_Prompt_. Transcribe, word for word and without additions, each line below from the one containing "destruct (read_ok _" through the one containing "assert (R0 : ready", both ends included.

_Data for this task_.

Lemma chk_own_header buf : _chkNVEcc buf (header_checksum (image_header buf)) = true.
Proof.
  unfold _chkNVEcc, image_header. rewrite header_checksum_bytes. cbn [checksum].
  pose proof (calc_checksum_range buf) as R. apply Z.eqb_eq.
  rewrite u32_id by (unfold is_u16, is_u32 in *; lia). by rewrite u16_id.
Qed.

Lemma read_image_file buf :
  read_image (image_file buf) (length buf)
  = (Z.of_nat RAMNV_SECT_SIZE, Z.of_nat (length buf), image_header buf, buf).
Proof.
  unfold read_image, image_file.
  assert (H : length (image_header buf) = RAMNV_SECT_SIZE) by apply length_header_bytes.
  rewrite (take_app_length' _ _ _ (eq_sym H)), drop_app_length, H, firstn_all.
  by rewrite !Nat.sub_diag, !app_nil_r.
Qed.

(** A strict prefix of an image file is never taken for the image. *)
Lemma read_image_torn buf k :
  (k < length (image_file buf))%nat →
  ∃ ret1 ret2 h b, read_image (take k (image_file buf)) (length buf) = (ret1, ret2, h, b)
    ∧ (ret1 ≠ Z.of_nat RAMNV_SECT_SIZE ∨ ret2 ≠ Z.of_nat (length buf)).
Proof.
  intros Hk. unfold read_image. do 4 eexists. split; [done|].
  rewrite length_image_file in Hk.
  rewrite !length_take, length_drop, !length_take, length_image_file. lia.
Qed.

Section nvfs_props.
Context (can_open : string → bool).

(** The effect of writing one image: the medium keeps as much as it has credit for. *)
Lemma write_image_disk path header buf ret w :
  can_open path = true →
  disk (write_image can_open path header buf ret w).2
  = match credit w with
    | O => disk w
    | S c => <[path := take c (header ++ buf)]> (disk w)
    end
  ∧ credit (write_image can_open path header buf ret w).2
    = (credit w - S (length (header ++ buf)))%nat
  ∧ rands (write_image can_open path header buf ret w).2 = rands w.
Proof.
  intros Ho. unfold write_image, open_trunc. rewrite Ho.
  destruct (credit w) as [|c] eqn:Ec; simpl.
  { rewrite Ec. split_and!; auto; lia. }
  unfold write. cbn [disk credit rands].
  rewrite !lookup_insert_eq, !insert_insert_eq. simpl. split_and!; [|rewrite length_app; lia|done].
  f_equal. rewrite take_app.
  destruct (decide (c <= length header)%nat).
  - rewrite Nat.min_r by lia. replace (c - length header)%nat with 0%nat by lia.
    by rewrite Nat.sub_diag, Nat.min_0_r.
  - rewrite Nat.min_l by lia. rewrite !(take_ge header) by lia. f_equal.
    destruct (decide (length buf <= c - length header)%nat).
    + rewrite Nat.min_l by lia. by rewrite !take_ge by lia.
    + rewrite Nat.min_r by lia. done.
Qed.

(** With credit for header and body both writes are complete. *)
Lemma write_image_ret path header buf ret w :
  can_open path = true → length header = RAMNV_SECT_SIZE →
  (S (length (header ++ buf)) <= credit w)%nat →
  (write_image can_open path header buf ret w).1 = ret.
Proof.
  intros Ho Hh Hc. unfold write_image, open_trunc. rewrite Ho.
  destruct (credit w) as [|c]; [lia|]. rewrite length_app in Hc.
  unfold write. cbn [disk credit rands fst].
  rewrite (Nat.min_l (length header)) by lia. rewrite (Nat.min_l (length buf)) by lia.
  rewrite Hh, !Nat.eqb_refl. by destruct ret.
Qed.
(** What no operation after [initBuf] changes: identity, size and handle of the partitions. *)
Definition shape1 (p : _RAMNV_PART_CTRL) : Z * Z * Z := (part_partId p, sctNum p, fdhandle p).
Definition shape (c : _RAMNV_CTL) : nat * list (Z * Z * Z) := (partNum c, shape1 <$> part c).

Lemma upd_part_shape id f c c' :
  (∀ p p', f p = Some p' → shape1 p' = shape1 p) → upd_part id f c = Some c' → shape c' = shape c.
Proof.
  intros Hf (p & p' & Ep & Ef & ->)%upd_part_Some. unfold shape. simpl. f_equal.
  rewrite list_fmap_insert. apply list_insert_id.
  by rewrite list_lookup_fmap, Ep, (Hf _ _ Ef).
Qed.

Lemma backup_copy_shape id c c' : backup_copy id c = Some c' → shape c' = shape c.
Proof. apply upd_part_shape. intros p p' E. binv E. by simplify_eq. Qed.

Lemma restoreData_shape id c c' : restoreData id c = Some c' → shape c' = shape c.
Proof. apply upd_part_shape. intros p p' E. binv E. by simplify_eq. Qed.

Lemma getData_shape id c c' : __getData id c = Some c' → shape c' = shape c.
Proof. apply upd_part_shape. intros p p' E. binv E. by simplify_eq. Qed.

Lemma clean_toDisk_shape id c c' : clean_toDisk id c = Some c' → shape c' = shape c.
Proof. apply upd_part_shape. intros p p' E. by simplify_eq. Qed.
(* ===== verification/NvSync.v ===== *)
(** * Request analyzer of the NV daemon (ril/scx15/nvitemd/nvitem_sync.c)

    A request is a stream of 20-byte tokens, HEAD, BODY or TAIL, each BODY
    followed by its data, carried by the packets of one group.  The analyzer
    is a state machine (0: head, 1: body or tail, 2: data) whose effect on the
    partition buffers is committed by TAIL and undone on every failure.
    [None] is undefined behaviour. *)

From stdpp Require Import gmap strings.
From S2P Require Import Prelude NvFs NvBuf NvPacket.

Definition SYNC_REQ_HEAD : Z := 0.
Definition SYNC_REQ_BODY : Z := 1.
Definition SYNC_REQ_TAIL : Z := 2.

(** [sizeof (SYNC_REQ)], the largest of the three structures. *)
Definition SYNC_REQ_SIZE : nat := 20.

(** [syncReqBuf] is declared as an array of [SYNC_REQ_SIZE] pointers of 4 bytes: 80 bytes,
    and the offset [_ofst] added to it counts pointers. *)
Definition PTR_SIZE : nat := 4.

Record SYNC_REQ := SyncReq { packet_type : Z; reqIdx : Z; req_partId : Z; start : Z; num : Z }.

Definition sync_req (buf : bytes) : option SYNC_REQ :=
  t ← get32 0 buf; r ← get32 4 buf; p ← get32 8 buf; s ← get32 12 buf; n ← get32 16 buf;
  Some (SyncReq t r p s n).

(** The statics of the file. *)
Record sync_ctl := SyncCtl {
  _syncState : Z; _syncBusy : bool; syncReqFrame : Z; syncReqBuf : bytes;
  _ofst : Z; _id : Z; _start : Z; _len : Z }.

Definition _syncInit (s : sync_ctl) : sync_ctl :=
  SyncCtl 0 false 0 (syncReqBuf s) 0 (u32 (-1)) 0 0.

(** The whole daemon: packet layer, analyzer, buffers and disk, and the replies sent. *)
Record daemon := Daemon { pkt : packet_ctl; sync : sync_ctl; nv : nv_state; sent : list bytes }.

Definition set_sync (s : sync_ctl) (d : daemon) : daemon := Daemon (pkt d) s (nv d) (sent d).
Definition set_pkt (p : packet_ctl) (d : daemon) : daemon := Daemon p (sync d) (nv d) (sent d).
Definition set_nv (v : nv_state) (d : daemon) : daemon := Daemon (pkt d) (sync d) v (sent d).

Definition _sendPacktRsp (rsp : Z) (d : daemon) : daemon :=
  Daemon (pkt d) (sync d) (nv d) (sent d ++ [__sendPacketRsp (pkt d) rsp]).

(** A buffer operation on the daemon's table. *)
Definition with_ctl (f : _RAMNV_CTL → option _RAMNV_CTL) (d : daemon) : option daemon :=
  c ← f (ctl (nv d)); Some (set_nv (NvState c (os (nv d)) (task (nv d))) d).
Lemma sys_step_good g e d d' : wf_daemon d → wf_event e → sys_step g e d = Some d' → good d d'.
Proof.
  intros W We H. destruct e as [r| |]; cbn [sys_step wf_event] in *; binv H; simplify_eq.
  - pose proof (sync_turn_good _ _ _ _ _ _ W We E) as G. destruct x as [d1|d1]; [done|]. destruct G as [G Hb].
    eapply good_trans; [exact G|]. apply session_init_good; [apply G|done].
  - destruct (task_step_txn _ _ _ _ (wfd_ctl _ W) E) as (T & Wc & S).
    destruct W as [W Ws P]. split; [|cbn; by rewrite T].
    constructor; [done|by eapply wf_sync_shape|done].
  - destruct W. unfold giveEvent. by destruct (task (nv d)).
Qed.

Lemma sys_run_good g es d d' : wf_daemon d → Forall wf_event es → sys_run g es d = Some d' → good d d'.
Proof.
  intros W Hes. revert d W. induction Hes as [|e es He _ IH]; intros d W H; cbn [sys_run] in H.
  - simplify_eq. by apply good_refl.
  - binv H. pose proof (sys_step_good _ _ _ _ W He E) as G. eapply good_trans; [exact G|]. apply IH; [apply G|done].
Qed.

Lemma session_init_ready d : ready d → _syncBusy (sync d) = false → ready (session_init d).
Proof.
  intros R Hb. destruct (session_init_good d (rdy_wf _ R) Hb) as [W _]. constructor; [done|done|apply R].
Qed.

Lemma sys_step_ready g e d :
  ready d → wf_event e → match e with EvRead r => ¬ unchecked_read g r d | _ => True end →
  ∃ d', sys_step g e d = Some d' ∧ ready d'.
Proof.
  intros R We H. destruct e as [r| |]; cbn [sys_step wf_event] in *.
  - apply not_false_iff_true in H. destruct (sync_turn_ready _ _ _ r d R We H) as (x & -> & X).
    cbn [mbind option_bind]. eexists. split; [done|]. destruct x; [done|]. apply session_init_ready; apply X.
  - destruct (task_ready can_open (ramDisk_Init (g_paths g)) d R) as (v & -> & Rv). by eexists.
  - eexists. split; [done|]. destruct R as [[W S P] D T]. unfold giveEvent in *.
    destruct (task (nv d)) eqn:Et; constructor; try done; by constructor.
Qed.

(** A run leaves the defined behaviour by an unchecked read only. *)
Lemma sys_run_undefined g es d :
  ready d → Forall wf_event es → sys_run g es d = None →
  ∃ pre r post d1, es = (pre ++ EvRead r :: post)%list ∧ sys_run g pre d = Some d1 ∧ unchecked_read g r d1.
Proof.
  intros R Hes. revert d R. induction Hes as [|e es He _ IH]; intros d R H; [done|]. cbn [sys_run] in H.
  assert (D : (∃ r, e = EvRead r ∧ unchecked_read g r d)
              ∨ match e with EvRead r => ¬ unchecked_read g r d | _ => True end).
  { destruct e as [r| |]; [|right; exact I..]. unfold unchecked_read.
    destruct (read_ok _ _ _ r d) eqn:E; [right; congruence|left; by exists r]. }
  destruct D as [(r & -> & U)|D]; [by exists [], r, es, d|].
  destruct (sys_step_ready g e d R He D) as (d' & E & R'). rewrite E in H. cbn [mbind option_bind] in H.
  destruct (IH d' R' H) as (pre & r & post & d1 & -> & Hp & U). exists (e :: pre), r, post, d1.
  split; [done|]. split; [|done]. cbn [sys_run]. by rewrite E.
Qed.

(** C9. The daemon is safe against everything but the ranges and sizes it does not check.  It boots from any
    configuration and disk.  Then, for every sequence of reads from the channel, reopened connections, steps of the save task and
    spurious wake-ups of it: while the run is defined, the table is well formed, the analyzer's invariant holds, and the
    images of the two partitions come from those loaded at boot by writes to the working image, whole commits and
    whole roll-backs; and a run that leaves the defined behaviour of C has a read in it that is at fault, whose packet is
    larger than the packet buffer or has a BODY token with a range outside the partition. *)
Theorem nvitemd_safe argv1 argv2 g s w :
  (∀ n, length (malloc n) = n) → statics_ok s → main_config argv1 argv2 = Some g →
  ∃ d, main_boot g s w = Some d ∧ wf_daemon d ∧ partNum (ctl (nv d)) = 2%nat
    ∧ ∀ es, Forall wf_event es →
        match sys_run g es (session_init d) with
        | Some d' => wf_daemon d' ∧ rtc txn_step (txn (ctl (nv d))) (txn (ctl (nv d')))
        | None => ∃ pre r post d1, es = (pre ++ EvRead r :: post)%list
            ∧ sys_run g pre (session_init d) = Some d1 ∧ unchecked_read g r d1
        end.
Proof.
  intros HM Hs Hg. destruct (main_boot_ok argv1 argv2 g s w HM Hs Hg) as (d & E & W & N).
  exists d. split_and!; [done|done|done|]. unfold main_boot in E. binv E. destruct x. simplify_eq.
  destruct Hs as (_ & _ & _ & S0 & Sb & _). set (d := Daemon _ _ _ _) in *.
  destruct (session_init_good d W Sb) as [W0 T0].
  assert (R0 : ready (session_init d)) by (apply session_init_ready; [by constructor; [|cbn; rewrite S0|]|done]).
  intros es Hes. destruct (sys_run g es (session_init d)) as [d'|] eqn:Er.
  - destruct (sys_run_good _ _ _ _ W0 Hes Er) as [W' T']. split; [done|]. by etrans.
  - by apply sys_run_undefined.
Qed.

_Response below_.
    destruct (read_ok _ _ _ r d) eqn:E; [right; congruence|left; by exists r]. }
  destruct D as [(r & -> & U)|D]; [by exists [], r, es, d|].
  destruct (sys_step_ready g e d R He D) as (d' & E & R'). rewrite E in H. cbn [mbind option_bind] in H.
  destruct (IH d' R' H) as (pre & r & post & d1 & -> & Hp & U). exists (e :: pre), r, post, d1.
  split; [done|]. split; [|done]. cbn [sys_run]. by rewrite E.
Qed.

(** C9. The daemon is safe against everything but the ranges and sizes it does not check.  It boots from any
    configuration and disk.  Then, for every sequence of reads from the channel, reopened connections, steps of the save task and
    spurious wake-ups of it: while the run is defined, the table is well formed, the analyzer's invariant holds, and the
    images of the two partitions come from those loaded at boot by writes to the working image, whole commits and
    whole roll-backs; and a run that leaves the defined behaviour of C has a read in it that is at fault, whose packet is
    larger than the packet buffer or has a BODY token with a range outside the partition. *)
Theorem nvitemd_safe argv1 argv2 g s w :
  (∀ n, length (malloc n) = n) → statics_ok s → main_config argv1 argv2 = Some g →
  ∃ d, main_boot g s w = Some d ∧ wf_daemon d ∧ partNum (ctl (nv d)) = 2%nat
    ∧ ∀ es, Forall wf_event es →
        match sys_run g es (session_init d) with
        | Some d' => wf_daemon d' ∧ rtc txn_step (txn (ctl (nv d))) (txn (ctl (nv d')))
        | None => ∃ pre r post d1, es = (pre ++ EvRead r :: post)%list
            ∧ sys_run g pre (session_init d) = Some d1 ∧ unchecked_read g r d1
        end.
Proof.
  intros HM Hs Hg. destruct (main_boot_ok argv1 argv2 g s w HM Hs Hg) as (d & E & W & N).
  exists d. split_and!; [done|done|done|]. unfold main_boot in E. binv E. destruct x. simplify_eq.
  destruct Hs as (_ & _ & _ & S0 & Sb & _). set (d := Daemon _ _ _ _) in *.
  destruct (session_init_good d W Sb) as [W0 T0].
  assert (R0 : ready (session_init d)) by (apply session_init_ready; [by constructor; [|cbn; rewrite S0|]|done]).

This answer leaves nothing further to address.